## What needs to be done
Set down exactly the lines below between the line holding "(** ** What a binding promises *)" and the line holding "(read_ok (c:=MctpMessageType_codec) t", inclusive; no other line belongs in the answer.

## Entries provided
────
(* ===== verification/Buffers.v ===== *)
(** Model of the managed transcript buffers of spdmlib/src/common/mod.rs.

    The source repeats the same buffer type for ten capacities ([ManagedBufferA] to
    [ManagedBuffer12Sign]); here they are one record whose array has the capacity, with
    one constructor per type of the source.  The abstract view of a buffer is the byte
    string it holds, [mb_contents]: appending either extends it or leaves the buffer as
    it was. *)

From S2P Require Import Prelude Config Codec Algo.

(*@ spdmlib/src/common/mod.rs 1116-1116 ManagedBufferA *)
Record ManagedBuffer := { mb_used : nat; mb_buf : bytes }.

(** The writer is created on [self.1[used..]]; its bytes are those of the buffer. *)
(*@ spdmlib/src/common/mod.rs 1119-1125 ManagedBufferA::append_message *)
Definition append_message (bs : bytes) : M ManagedBuffer unit nat := λ b,
  let used := mb_used b in
  if decide (length (mb_buf b) < used)%nat then (Panic, b) else
  let '(r, w) := Writer_extend_from_slice bs (Writer_init (drop used (mb_buf b))) in
  let buf' := take used (mb_buf b) ++ wr_buf w in
  match r with
  | Ok write_len => (Ok (Writer_used w), {| mb_used := used + write_len; mb_buf := buf' |})
  | Err e => (Err e, {| mb_used := used; mb_buf := buf' |})
  | Panic => (Panic, b)
  end.

(*@ spdmlib/src/common/mod.rs 1126-1128 ManagedBufferA::reset_message *)
Definition reset_message (b : ManagedBuffer) : ManagedBuffer :=
  {| mb_used := 0; mb_buf := mb_buf b |}.

(*@ spdmlib/src/common/mod.rs 1131-1135 ManagedBufferA as AsRef *)
Definition mb_as_ref {S E} (b : ManagedBuffer) : M S E bytes :=
  if decide (mb_used b ≤ length (mb_buf b))%nat then ret (take (mb_used b) (mb_buf b))
  else panic.

(*@ spdmlib/src/common/mod.rs 1137-1141 ManagedBufferA as Default *)
Definition managed_buffer (capacity : nat) : ManagedBuffer :=
  {| mb_used := 0; mb_buf := replicate capacity 0 |}.

Abbreviation MAX_SPDM_OPAQUE_SIZE := 1024%nat (only parsing).

(** The capacities are those of the constants MAX_MANAGED_BUFFER_A_SIZE and so on. *)
Section Capacities.
Context `{cfg : Config}.

Definition MAX_MANAGED_BUFFER_A_SIZE : nat := 150 + 2 * 3.
Definition MAX_MANAGED_BUFFER_B_SIZE : nat :=
  24 + SPDM_MAX_HASH_SIZE * SPDM_MAX_SLOT_NUMBER + MAX_SPDM_CERT_CHAIN_DATA_SIZE.
Definition MAX_MANAGED_BUFFER_C_SIZE : nat :=
  78 + SPDM_MAX_HASH_SIZE * 2 + SPDM_MAX_ASYM_KEY_SIZE + MAX_SPDM_OPAQUE_SIZE.
Definition MAX_MANAGED_BUFFER_M_SIZE : nat :=
  47 + SPDM_NONCE_SIZE + MAX_SPDM_MEASUREMENT_RECORD_SIZE + SPDM_MAX_ASYM_KEY_SIZE
  + MAX_SPDM_OPAQUE_SIZE.
Definition MAX_MANAGED_BUFFER_K_SIZE : nat :=
  84 + SPDM_MAX_DHE_KEY_SIZE * 2 + SPDM_MAX_HASH_SIZE * 2 + SPDM_MAX_ASYM_KEY_SIZE
  + MAX_SPDM_OPAQUE_SIZE * 2.
Definition MAX_MANAGED_BUFFER_F_SIZE : nat := 8 + SPDM_MAX_HASH_SIZE * 2 + SPDM_MAX_ASYM_KEY_SIZE.
Definition MAX_MANAGED_BUFFER_M1M2_SIZE : nat :=
  MAX_MANAGED_BUFFER_A_SIZE + MAX_MANAGED_BUFFER_B_SIZE + MAX_MANAGED_BUFFER_C_SIZE.
Definition MAX_MANAGED_BUFFER_L1L2_SIZE : nat :=
  MAX_MANAGED_BUFFER_A_SIZE + MAX_MANAGED_BUFFER_M_SIZE.
Definition MAX_MANAGED_BUFFER_TH_SIZE : nat :=
  MAX_MANAGED_BUFFER_A_SIZE + MAX_SPDM_CERT_CHAIN_DATA_SIZE + MAX_MANAGED_BUFFER_K_SIZE
  + MAX_SPDM_CERT_CHAIN_DATA_SIZE + MAX_MANAGED_BUFFER_F_SIZE.
Definition MAX_MANAGED_BUFFER_12SIGN_SIZE : nat := 64 + 36 + SPDM_MAX_HASH_SIZE.

(*@ spdmlib/src/common/mod.rs 1115-1141 ManagedBufferA *)
Definition ManagedBufferA : ManagedBuffer := managed_buffer MAX_MANAGED_BUFFER_A_SIZE.
(*@ spdmlib/src/common/mod.rs 1143-1169 ManagedBufferB *)
Definition ManagedBufferB : ManagedBuffer := managed_buffer MAX_MANAGED_BUFFER_B_SIZE.
(*@ spdmlib/src/common/mod.rs 1171-1197 ManagedBufferC *)
Definition ManagedBufferC : ManagedBuffer := managed_buffer MAX_MANAGED_BUFFER_C_SIZE.
(*@ spdmlib/src/common/mod.rs 1199-1225 ManagedBufferM *)
Definition ManagedBufferM : ManagedBuffer := managed_buffer MAX_MANAGED_BUFFER_M_SIZE.
(*@ spdmlib/src/common/mod.rs 1227-1253 ManagedBufferK *)
Definition ManagedBufferK : ManagedBuffer := managed_buffer MAX_MANAGED_BUFFER_K_SIZE.
(*@ spdmlib/src/common/mod.rs 1255-1281 ManagedBufferF *)
Definition ManagedBufferF : ManagedBuffer := managed_buffer MAX_MANAGED_BUFFER_F_SIZE.
(*@ spdmlib/src/common/mod.rs 1283-1309 ManagedBufferM1M2 *)
Definition ManagedBufferM1M2 : ManagedBuffer := managed_buffer MAX_MANAGED_BUFFER_M1M2_SIZE.
(*@ spdmlib/src/common/mod.rs 1311-1337 ManagedBufferL1L2 *)
Definition ManagedBufferL1L2 : ManagedBuffer := managed_buffer MAX_MANAGED_BUFFER_L1L2_SIZE.
(*@ spdmlib/src/common/mod.rs 1339-1365 ManagedBufferTH *)
Definition ManagedBufferTH : ManagedBuffer := managed_buffer MAX_MANAGED_BUFFER_TH_SIZE.
(*@ spdmlib/src/common/mod.rs 1367-1393 ManagedBuffer12Sign *)
Definition ManagedBuffer12Sign : ManagedBuffer := managed_buffer MAX_MANAGED_BUFFER_12SIGN_SIZE.

End Capacities.

(** ** Refinement of a bounded byte log *)

Definition mb_wf (capacity : nat) (b : ManagedBuffer) : Prop :=
  length (mb_buf b) = capacity ∧ (mb_used b ≤ capacity)%nat.

Definition mb_contents (b : ManagedBuffer) : bytes := take (mb_used b) (mb_buf b).

Lemma length_mb_contents capacity b : mb_wf capacity b → length (mb_contents b) = mb_used b.
Proof. intros [Hl Hu]. unfold mb_contents. rewrite length_take. lia. Qed.

Lemma managed_buffer_wf capacity : mb_wf capacity (managed_buffer capacity).
Proof. split; simpl; [by rewrite length_replicate|lia]. Qed.

Lemma mb_as_ref_ok {S E} capacity b (st : S) :
  mb_wf capacity b → mb_as_ref (E:=E) b st = (Ok (mb_contents b), st).
Proof. intros [Hl Hu]. unfold mb_as_ref. by rewrite decide_True by lia. Qed.

Lemma append_message_spec capacity b bs :
  mb_wf capacity b →
  if decide (mb_used b + length bs ≤ capacity)%nat
  then ∃ b', append_message bs b = (Ok (length bs), b') ∧ mb_wf capacity b' ∧
             mb_contents b' = mb_contents b ++ bs
  else append_message bs b = (Err tt, b).
Proof.
  intros [Hl Hu]. set (w := Writer_init (drop (mb_used b) (mb_buf b))).
  assert (Writer_wf w) as Hw by (unfold Writer_wf; simpl; lia).
  assert (Writer_left w = capacity - mb_used b)%nat as Hleft.
  { unfold Writer_left. simpl. rewrite length_drop. lia. }
  destruct (decide _) as [Hfit|Hno]; unfold append_message; rewrite decide_False by lia;
    fold w.
  - rewrite (writes_appends _ _ _ _ (writes_extend bs) w Hw) by lia.
    cbn [Writer_append wr_buf wr_offs]. unfold splice. simpl. eexists. split; [done|].
    assert (length (take (mb_used b) (mb_buf b)) = mb_used b) as Ht
      by (rewrite length_take; lia).
    split; [split; simpl; [rewrite !length_app, !length_drop, Ht|]; lia|].
    unfold mb_contents at 1. simpl. rewrite app_assoc, take_app_le, take_ge; [done|..];
      rewrite length_app; lia.
  - unfold Writer_extend_from_slice. rewrite decide_True by lia. simpl.
    rewrite take_drop. by destruct b.
Qed.

Lemma append_message_ok capacity b bs n b' :
  mb_wf capacity b → append_message bs b = (Ok n, b') →
  n = length bs ∧ mb_wf capacity b' ∧ mb_contents b' = mb_contents b ++ bs.
Proof.
  intros Hb Happ. pose proof (append_message_spec capacity b bs Hb) as Hs.
  rewrite Happ in Hs. destruct (decide _); [destruct Hs as (b''&?&?&?)|]; by simplify_eq.
Qed.

Lemma reset_message_contents capacity b :
  mb_wf capacity b → mb_wf capacity (reset_message b) ∧ mb_contents (reset_message b) = [].
Proof. intros [Hl Hu]. split; [split; simpl; lia|done]. Qed.
#[global] Instance PciDoeVendorId_codec_ok :
  CodecOk PciDoeVendorId_codec PciDoeVendorId_wf 
    (λ v, le_bytes 2 (PciDoeVendorId_get_u16 v)).
Proof. apply enum_codec_ok; [apply _|]. solve_enum PciDoeVendorId_from_u16. Qed.

(*@ pcidoe_transport/src/header.rs 23-31 PciDoeDataObjectType *)
Inductive PciDoeDataObjectType :=
| PciDoeDataObjectTypeDoeDiscovery
| PciDoeDataObjectTypeSpdm
| PciDoeDataObjectTypeSecuredSpdm
| PciDoeDataObjectType_Unknown (x : Z).

Definition PciDoeDataObjectType_get_u8 (v : PciDoeDataObjectType) : Z :=
  match v with
  | PciDoeDataObjectTypeDoeDiscovery => 0x00
  | PciDoeDataObjectTypeSpdm => 0x01
  | PciDoeDataObjectTypeSecuredSpdm => 0x02
  | PciDoeDataObjectType_Unknown x => x
  end.

Definition PciDoeDataObjectType_from_u8 (x : Z) : PciDoeDataObjectType :=
  match x with
  | 0x00 => PciDoeDataObjectTypeDoeDiscovery
  | 0x01 => PciDoeDataObjectTypeSpdm
  | 0x02 => PciDoeDataObjectTypeSecuredSpdm
  | x => PciDoeDataObjectType_Unknown x
  end.

(*@ pcidoe_transport/src/header.rs 23-31 PciDoeDataObjectType as Codec *)
Definition PciDoeDataObjectType_codec : Codec PciDoeDataObjectType :=
  enum_codec u8_codec PciDoeDataObjectType_get_u8 PciDoeDataObjectType_from_u8.

#[global] Instance PciDoeDataObjectType_eq_dec : EqDecision PciDoeDataObjectType.
Proof. solve_decision. Defined.

Abbreviation PciDoeDataObjectType_wf := (enum_wf 8 PciDoeDataObjectType_get_u8 PciDoeDataObjectType_from_u8).

#[global] Instance PciDoeDataObjectType_codec_ok :
  CodecOk PciDoeDataObjectType_codec PciDoeDataObjectType_wf 
    (λ v, le_bytes 1 (PciDoeDataObjectType_get_u8 v)).
Proof. apply enum_codec_ok; [apply _|]. solve_enum PciDoeDataObjectType_from_u8. Qed.

(*@ pcidoe_transport/src/header.rs 39-43 PciDoeMessageHeader *)
Record PciDoeMessageHeader := {
  vendor_id : PciDoeVendorId;
  data_object_type : PciDoeDataObjectType;
  payload_length : Z;
}.

(** [payload_length + 8] is an addition on [u32]. *)
(*@ pcidoe_transport/src/header.rs 46-60 PciDoeMessageHeader::encode *)
Definition PciDoeMessageHeader_encode (mode : overflow_mode) (h : PciDoeMessageHeader)
    : M Writer EncodeErr nat :=
  let* a := encode PciDoeVendorId_codec (vendor_id h) in
  let* b := encode PciDoeDataObjectType_codec (data_object_type h) in
  let* c := encode u8_codec 0 in
  let* sum :=
    if decide (is_u32 (payload_length h + 8)) then ret (payload_length h + 8)
    else match mode with Checked => panic | Wrapping => ret (as_u32 (payload_length h + 8)) end in
  let len := Z.shiftr sum 2 in
  if 0x40000 <? len then panic else
  let len := if len =? 0x40000 then 0 else len in
  let* d := encode u32_codec len in
  ret (a + b + c + d)%nat.

(*@ pcidoe_transport/src/header.rs 62-80 PciDoeMessageHeader::read *)
Definition PciDoeMessageHeader_read : M Reader unit PciDoeMessageHeader :=
  let* v := read PciDoeVendorId_codec in
  let* t := read PciDoeDataObjectType_codec in
  let* _ := read u8_codec in
  let* len := read u32_codec in
  let len := Z.land len 0x3ffff in
  let len := if len =? 0 then 0x40000 else len in
  if len <? 2 then throw tt else
  let* n := ok_or tt (if 8 <=? as_u32 (Z.shiftl len 2) then Some (as_u32 (Z.shiftl len 2) - 8)
                      else None) in
  ret {| vendor_id := v; data_object_type := t; payload_length := n |}.

(*@ pcidoe_transport/src/header.rs 87-114 PciDoeTransportEncap::encap *)
Definition doe_encap (mode : overflow_mode) (spdm_buffer : bytes) (secured_message : bool)
    : SpdmM bytes nat :=
  let payload_len := length spdm_buffer in
  let aligned_payload_len := ((payload_len + 3) / 4 * 4)%nat in
  let* buf := gets (λ b, b) in
  let header := {|
    vendor_id := PciDoeVendorIdPciSig;
    data_object_type := if secured_message then PciDoeDataObjectTypeSecuredSpdm
                        else PciDoeDataObjectTypeSpdm;
    payload_length := as_u32 (Z.of_nat aligned_payload_len) |} in
  let* (_, w) := with_writer buf
    (map_err (λ _, SPDM_STATUS_ENCAP_FAIL) (PciDoeMessageHeader_encode mode header)) in
  modify (λ _, wr_buf w);;
  let header_size := Writer_used w in
  if (length buf <? header_size + aligned_payload_len)%nat then throw SPDM_STATUS_ENCAP_FAIL else
  let* buf := slice_copy (wr_buf w) header_size spdm_buffer in
  modify (λ _, buf);;
  ret (header_size + aligned_payload_len)%nat.

(*@ pcidoe_transport/src/header.rs 116-144 PciDoeTransportEncap::decap *)
Definition doe_decap (transport_buffer : bytes) : SpdmM bytes (nat * bool) :=
  let* (header, r) := with_reader transport_buffer
    (some_or SPDM_STATUS_DECAP_FAIL PciDoeMessageHeader_read) in
  match vendor_id header with
  | PciDoeVendorIdPciSig =>
      let* secured_message :=
        match data_object_type header with
        | PciDoeDataObjectTypeSpdm => ret false
        | PciDoeDataObjectTypeSecuredSpdm => ret true
        | _ => throw SPDM_STATUS_DECAP_FAIL
        end in
      let header_size := Reader_used r in
      let payload_size := Z.to_nat (payload_length header) in
      if (length transport_buffer <? header_size + payload_size)%nat
      then throw SPDM_STATUS_DECAP_FAIL else
      let* out := gets (λ b, b) in
      if (length out <? payload_size)%nat then throw SPDM_STATUS_DECAP_FAIL else
      let* payload := sub_slice header_size (header_size + payload_size) transport_buffer in
      let* out := slice_copy out 0 payload in
      modify (λ _, out);;
      ret (payload_size, secured_message)
  | _ => throw SPDM_STATUS_DECAP_FAIL
  end.

(*@ pcidoe_transport/src/header.rs 146-154 PciDoeTransportEncap::encap_app *)
Definition doe_encap_app (spdm_buffer : bytes) (is_app_message : bool) : SpdmM bytes nat :=
  let* out := gets (λ b, b) in
  let* out := slice_copy out 0 spdm_buffer in
  modify (λ _, out);;
  ret (length spdm_buffer).

(*@ pcidoe_transport/src/header.rs 156-163 PciDoeTransportEncap::decap_app *)
Definition doe_decap_app (app_buffer : bytes) : SpdmM bytes (nat * bool) :=
  let* out := gets (λ b, b) in
  let* out := slice_copy out 0 app_buffer in
  modify (λ _, out);;
  ret (length app_buffer, false).

(*@ pcidoe_transport/src/header.rs 86-171 PciDoeTransportEncap as SpdmTransportEncap *)
Definition PciDoeTransportEncap (mode : overflow_mode) : SpdmTransportEncap := {|
  t_encap := doe_encap mode;
  t_decap := doe_decap;
  t_encap_app := doe_encap_app;
  t_decap_app := doe_decap_app;
  t_get_sequence_number_count := 0;
  t_get_max_random_count := 0;
|}.

(** ** What a binding promises *)

(** A message that was encapsulated is decapsulated with the same kind and [padded] to a size of
    the binding; application data comes back exactly, with what the binding keeps of its flag.  The
    buffers of the library are far below the half mebibyte that is assumed. *)
Class TransportLaws (tr : SpdmTransportEncap) := {
  padded : nat → nat;
  app_flag : bool → bool;
  encap_decap msg secured buf n buf' out :
    Z.of_nat (length buf) < 2 ^ 19 → t_encap msg secured buf = (Ok n, buf') → (n ≤ length out)%nat →
    ∃ out', t_decap (take n buf') out = (Ok (padded (length msg), secured), out') ∧
      take (length msg) out' = msg ∧ length out' = length out;
  encap_app_decap_app msg is_app buf n buf' out :
    t_encap_app msg is_app buf = (Ok n, buf') → (n ≤ length out)%nat →
    ∃ out', t_decap_app (take n buf') out = (Ok (length msg, app_flag is_app), out') ∧
      take (length msg) out' = msg ∧ length out' = length out;
}.

(** ** MCTP is a transport *)

Lemma mctp_wrap_ok e t payload buf :
  MctpMessageType_wf t → (1 + length payload ≤ length buf)%nat →
  mctp_wrap e t payload buf =
  (Ok (1 + length payload)%nat,
   le_bytes 1 (MctpMessageType_get_u8 t) ++ payload ++ drop (1 + length payload) buf).
Proof.
  intros Ht Hl. unfold mctp_wrap. erewrite bind_step by done.
  pose proof (appends_encode MctpMessageType_codec _ _ e t Ht) as Happ. cbv beta in Happ.
  set (hd := le_bytes 1 (MctpMessageType_get_u8 t)).
  assert (length hd = 1%nat) as Hhd by apply length_le_bytes. fold hd in Happ.
  erewrite bind_step by (apply (with_writer_wire _ _ hd 1%nat);
    [exact Happ|lia]).
  cbv beta iota. erewrite bind_step by done. unfold Writer_used. cbn [wr_offs wr_buf].
  rewrite (proj2 (Nat.ltb_ge _ _)) by lia.
  erewrite bind_step by (apply slice_copy_behind; lia).
  erewrite bind_step by done. by rewrite Hhd.
Qed.

Lemma mctp_unwrap_ok {A} e (classify : MctpMessageType → option A) t a payload out :
  MctpMessageType_wf t → classify t = Some a → (length payload ≤ length out)%nat →
  mctp_unwrap e classify (le_bytes 1 (MctpMessageType_get_u8 t) ++ payload) out =
  (Ok (length payload, a), payload ++ drop (length payload) out).
Proof.
  intros Ht Ha Hl. unfold mctp_unwrap.
  pose proof (reads_map_err (λ _ : unit, e) _ _ _
    (read_ok (c:=MctpMessageType_codec) t Ht)) as Hread. cbv beta in Hread.
  set (hd := le_bytes 1 (MctpMessageType_get_u8 t)) in *.
  assert (length hd = 1%nat) as Hhd by apply length_le_bytes.
  erewrite bind_step by (by apply with_reader_ok with (bs := hd) (tl := payload)).
  cbv beta iota. rewrite Ha. erewrite bind_step by done.
  unfold Reader_used, Reader_advance. cbn [rd_offs Reader_init].
  erewrite bind_step by done. rewrite length_app, Hhd.
  replace (1 + length payload - (0 + 1))%nat with (length payload) by lia.
  rewrite (proj2 (Nat.ltb_ge _ _)) by lia.
  erewrite bind_step by (apply sub_slice_tail; lia).
  erewrite bind_step by (by apply slice_copy_front).
  erewrite bind_step by done. done.
Qed.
────
## Output of the task
(** ** What a binding promises *)

(** A message that was encapsulated is decapsulated with the same kind and [padded] to a size of
    the binding; application data comes back exactly, with what the binding keeps of its flag.  The
    buffers of the library are far below the half mebibyte that is assumed. *)
Class TransportLaws (tr : SpdmTransportEncap) := {
  padded : nat → nat;
  app_flag : bool → bool;
  encap_decap msg secured buf n buf' out :
    Z.of_nat (length buf) < 2 ^ 19 → t_encap msg secured buf = (Ok n, buf') → (n ≤ length out)%nat →
    ∃ out', t_decap (take n buf') out = (Ok (padded (length msg), secured), out') ∧
      take (length msg) out' = msg ∧ length out' = length out;
  encap_app_decap_app msg is_app buf n buf' out :
    t_encap_app msg is_app buf = (Ok n, buf') → (n ≤ length out)%nat →
    ∃ out', t_decap_app (take n buf') out = (Ok (length msg, app_flag is_app), out') ∧
      take (length msg) out' = msg ∧ length out' = length out;
}.

(** ** MCTP is a transport *)

Lemma mctp_wrap_ok e t payload buf :
  MctpMessageType_wf t → (1 + length payload ≤ length buf)%nat →
  mctp_wrap e t payload buf =
  (Ok (1 + length payload)%nat,
   le_bytes 1 (MctpMessageType_get_u8 t) ++ payload ++ drop (1 + length payload) buf).
Proof.
  intros Ht Hl. unfold mctp_wrap. erewrite bind_step by done.
  pose proof (appends_encode MctpMessageType_codec _ _ e t Ht) as Happ. cbv beta in Happ.
  set (hd := le_bytes 1 (MctpMessageType_get_u8 t)).
  assert (length hd = 1%nat) as Hhd by apply length_le_bytes. fold hd in Happ.
  erewrite bind_step by (apply (with_writer_wire _ _ hd 1%nat);
    [exact Happ|lia]).
  cbv beta iota. erewrite bind_step by done. unfold Writer_used. cbn [wr_offs wr_buf].
  rewrite (proj2 (Nat.ltb_ge _ _)) by lia.
  erewrite bind_step by (apply slice_copy_behind; lia).
  erewrite bind_step by done. by rewrite Hhd.
Qed.

Lemma mctp_unwrap_ok {A} e (classify : MctpMessageType → option A) t a payload out :
  MctpMessageType_wf t → classify t = Some a → (length payload ≤ length out)%nat →
  mctp_unwrap e classify (le_bytes 1 (MctpMessageType_get_u8 t) ++ payload) out =
  (Ok (length payload, a), payload ++ drop (length payload) out).
Proof.
  intros Ht Ha Hl. unfold mctp_unwrap.
  pose proof (reads_map_err (λ _ : unit, e) _ _ _
    (read_ok (c:=MctpMessageType_codec) t Ht)) as Hread. cbv beta in Hread.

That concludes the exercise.